刘公子眼睛一亮,瞧向南鹰道“什么?南先生果然与我同宗!实不相瞒,我也可算是汉室宗亲,难道先生也是?”
南鹰一呆,向贾诩瞧去,却见他双目一闭,一副事不关已之色,不由心中暗恨,只得目露凄容道“实不相瞒,在下确是自幼随父居于西域,两年前,家父突然静极思动,意欲叶落归根,不料返回途中路遇强人,家父不幸遇害。他老人家临终前,才向我吐露本名刘安,洛阳人氏,至于是否汉室宗亲,在下实是不知!”
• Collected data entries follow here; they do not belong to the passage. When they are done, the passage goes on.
(* services_network/src/lib.rs:418-444 NetworkService::send_packet *)
Definition send_packet (eid : ExecutionId.t) (i : NetworkInterfaceId.t) (packet : Packet.t)
    (sb : t * B) : outcome (result unit NetworkError.t * (t * B)) :=
  let '(s, b) := sb in
  '(r, b) ← authorize eid i PacketDirection.Send NetPacketOperation.Send packet s b;
  Return (match r with
          | Err e => (Err e, (s, b))
          | Ok _ => (Ok tt, (s <| queues := <[i := default [] (queues s !! i) ++ [packet]]> (queues s) |>, b))
          end).

(* services_network/src/lib.rs:446-477 NetworkService::receive_packet *)
Definition receive_packet (eid : ExecutionId.t) (i : NetworkInterfaceId.t) (sb : t * B)
    : outcome (result (option Packet.t) NetworkError.t * (t * B)) :=
  let '(s, b) := sb in
  match queues s !! i with
  | None | Some [] => Return (Ok None, (s, b))
  | Some (packet :: queue) =>
      let s := s <| queues := <[i := queue]> (queues s) |> in
      '(r, b) ← authorize eid i PacketDirection.Receive NetPacketOperation.Receive packet s b;
      Return (match r with Err e => Err e | Ok _ => Ok (Some packet) end, (s, b))
  end.
End with_budget.

(* services_network/src/lib.rs:479-481 NetworkService::queued_packets *)
Definition queued_packets (i : NetworkInterfaceId.t) (s : t) : N :=
  default 0 (len <$> queues s !! i).
End NetworkService.

(** ** Remote capability calls *)

(* remote_ipc/src/lib.rs:9-9 REMOTE_CALL_ACTION *)
Definition REMOTE_CALL_ACTION : string := "remote.capability.call".
(* remote_ipc/src/lib.rs:10-10 REMOTE_RESPONSE_ACTION *)
Definition REMOTE_RESPONSE_ACTION : string := "remote.capability.response".
(* remote_ipc/src/lib.rs:11-11 REMOTE_SCHEMA *)
Definition REMOTE_SCHEMA : SchemaVersion.t := SchemaVersion.new 1 0.

Module CapabilityAuthority.
(* remote_ipc/src/lib.rs:13-17 CapabilityAuthority *)
Record t := mk { caller : string; allowed_caps : list N }.
(* remote_ipc/src/lib.rs:19-23 CapabilityAuthority::allows *)
Definition allows (cap_id : N) (a : t) : bool := bool_decide (cap_id ∈ allowed_caps a).
End CapabilityAuthority.

Module RemoteCall.
(* remote_ipc/src/lib.rs:25-32 RemoteCall *)
Record t := mk {
  request_id : MessageId.t;
  cap_id : N;
  action : string;
  payload : list N;
  authority : CapabilityAuthority.t
}.
End RemoteCall.

Module RemoteResponse.
(* remote_ipc/src/lib.rs:34-38 RemoteResponse *)
Record t := mk { request_id : MessageId.t; result_ : result (list N) string }.
End RemoteResponse.

Module RemoteIpcError.
(* remote_ipc/src/lib.rs:40-47 RemoteIpcError *)
Inductive t := Unauthorized | Codec (msg : string).
End RemoteIpcError.

(* remote_ipc/src/lib.rs:49-51 RemoteHandler *)
Class RemoteHandler (H : Type) := handle : RemoteCall.t → H → result (list N) string * H.

(* remote_ipc/src/lib.rs:53-56 RemoteTransport *)
Class RemoteTransport (T : Type) := {
  send : MessageEnvelope.t → T → result unit RemoteIpcError.t * T;
  receive : T → result MessageEnvelope.t RemoteIpcError.t * T
}.

(** What one encoding draws: the identifier of the message and its destination. *)
Module DrawnEnvelope.
Record t := mk { message_id : MessageId.t; service_id : ServiceId.t }.
End DrawnEnvelope.

Section remote_codec.
Context `{JsonCodec RemoteCall.t} `{JsonCodec RemoteResponse.t}.

(* remote_ipc/src/lib.rs:134-143 encode_call *)
Definition encode_call (d : DrawnEnvelope.t) (call : RemoteCall.t)
    : result MessageEnvelope.t RemoteIpcError.t :=
  match MessagePayload.new call with
  | Err e => Err (RemoteIpcError.Codec e)
  | Ok payload =>
      Ok (MessageEnvelope.new (DrawnEnvelope.message_id d) (DrawnEnvelope.service_id d)
            REMOTE_CALL_ACTION REMOTE_SCHEMA payload)
  end.

(* remote_ipc/src/lib.rs:145-158 encode_response *)
Definition encode_response (d : DrawnEnvelope.t) (response : RemoteResponse.t)
    (correlation_id : MessageId.t) : result MessageEnvelope.t RemoteIpcError.t :=
  match MessagePayload.new response with
  | Err e => Err (RemoteIpcError.Codec e)
  | Ok payload =>
      Ok (MessageEnvelope.with_correlation correlation_id
            (MessageEnvelope.new (DrawnEnvelope.message_id d) (DrawnEnvelope.service_id d)
               REMOTE_RESPONSE_ACTION REMOTE_SCHEMA payload))
  end.

(* remote_ipc/src/lib.rs:160-168 decode_call *)
Definition decode_call (message : MessageEnvelope.t) : result RemoteCall.t RemoteIpcError.t :=
  if negb (bool_decide (MessageEnvelope.action message = REMOTE_CALL_ACTION))
  then Err (RemoteIpcError.Codec "unexpected action")
  else map_err RemoteIpcError.Codec (MessagePayload.deserialize (MessageEnvelope.payload message)).

(* remote_ipc/src/lib.rs:170-178 decode_response *)
Definition decode_response (message : MessageEnvelope.t)
    : result RemoteResponse.t RemoteIpcError.t :=
  if negb (bool_decide (MessageEnvelope.action message = REMOTE_RESPONSE_ACTION))
  then Err (RemoteIpcError.Codec "unexpected action")
  else map_err RemoteIpcError.Codec (MessagePayload.deserialize (MessageEnvelope.payload message)).
End remote_codec.

Module RemoteIpcServer.
Section with_handler.
Context `{JsonCodec RemoteCall.t} `{JsonCodec RemoteResponse.t} {S : Type} `{RemoteHandler S}.

(* remote_ipc/src/lib.rs:101-104 RemoteIpcServer *)
Record t := mk { handler : S; allowed_caps : gset N }.
#[global] Instance rebuild_t : Rebuild t := λ s, mk (handler s) (allowed_caps s).
(* remote_ipc/src/lib.rs:107-112 RemoteIpcServer::new *)
Definition new (handler : S) (allowed_caps : list N) : t := mk handler (list_to_set allowed_caps).

(* remote_ipc/src/lib.rs:114-131 RemoteIpcServer::handle_message *)
Definition handle_message (d : DrawnEnvelope.t) (message : MessageEnvelope.t) (s : t)
    : result MessageEnvelope.t RemoteIpcError.t * t :=
  match decode_call message with
  | Err e => (Err e, s)
  | Ok call =>
      if negb (bool_decide (RemoteCall.cap_id call ∈ allowed_caps s))
         || negb (CapabilityAuthority.allows (RemoteCall.cap_id call) (RemoteCall.authority call))
      then
        let response := RemoteResponse.mk (RemoteCall.request_id call) (Err "unauthorized") in
        (encode_response d response (MessageEnvelope.id message), s)
      else
        let request_id := RemoteCall.request_id call in
        let '(result, h) := handle call (handler s) in
        let response := RemoteResponse.mk request_id result in
        (encode_response d response (MessageEnvelope.id message), s <| handler := h |>)
  end.
End with_handler.
Arguments t : clear implicits.
End RemoteIpcServer.

Module RemoteIpcClient.
Section with_transport.
Context `{JsonCodec RemoteCall.t} `{JsonCodec RemoteResponse.t} {T : Type} `{RemoteTransport T}.

(* remote_ipc/src/lib.rs:58-61 RemoteIpcClient *)
Record t := new { transport : T; authority : CapabilityAuthority.t }.
#[global] Instance rebuild_t : Rebuild t := λ c, new (transport c) (authority c).

(** [request] is the [MessageId::new()] of the call. *)
(* remote_ipc/src/lib.rs:71-98 RemoteIpcClient::call *)
Definition call (request : MessageId.t) (d : DrawnEnvelope.t) (cap_id : N) (action : string)
    (payload : list N) (c : t) : result (list N) RemoteIpcError.t * t :=
  if negb (CapabilityAuthority.allows cap_id (authority c))
  then (Err RemoteIpcError.Unauthorized, c) else
  let call := RemoteCall.mk request cap_id action payload (authority c) in
  match encode_call d call with
  | Err e => (Err e, c)
  | Ok message =>
      let '(r, tr) := send message (transport c) in
      let c := c <| transport := tr |> in
      match r with
      | Err e => (Err e, c)
      | Ok _ =>
          let '(r, tr) := receive (transport c) in
          let c := c <| transport := tr |> in
          match r with
          | Err e => (Err e, c)
          | Ok reply =>
              match decode_response reply with
              | Err e => (Err e, c)
              | Ok response =>
                  if negb (bool_decide (RemoteResponse.request_id response
                                        = RemoteCall.request_id call))
                  then (Err (RemoteIpcError.Codec "request_id mismatch"), c)
                  else (map_err RemoteIpcError.Codec (RemoteResponse.result_ response), c)
              end
          end
      end
  end.
End with_transport.
Arguments t : clear implicits.
End RemoteIpcClient.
刘公子见他双目微红,不由亦是心中恻然,出言宽慰几句。
那儒生突然开口道“南先生既然已知本姓为刘,为何不复了本姓,而仍然姓南呢?”
南鹰目露沉痛之色道“先生说得是!但在下刚刚返回汉土,上不能报效国家,下不能为父报仇,有何面目认祖归宗?在下的意思是,在未实现为国出力、为父报仇的愿望前,绝不回复本姓,否则百年之后,无颜面对列祖列宗!”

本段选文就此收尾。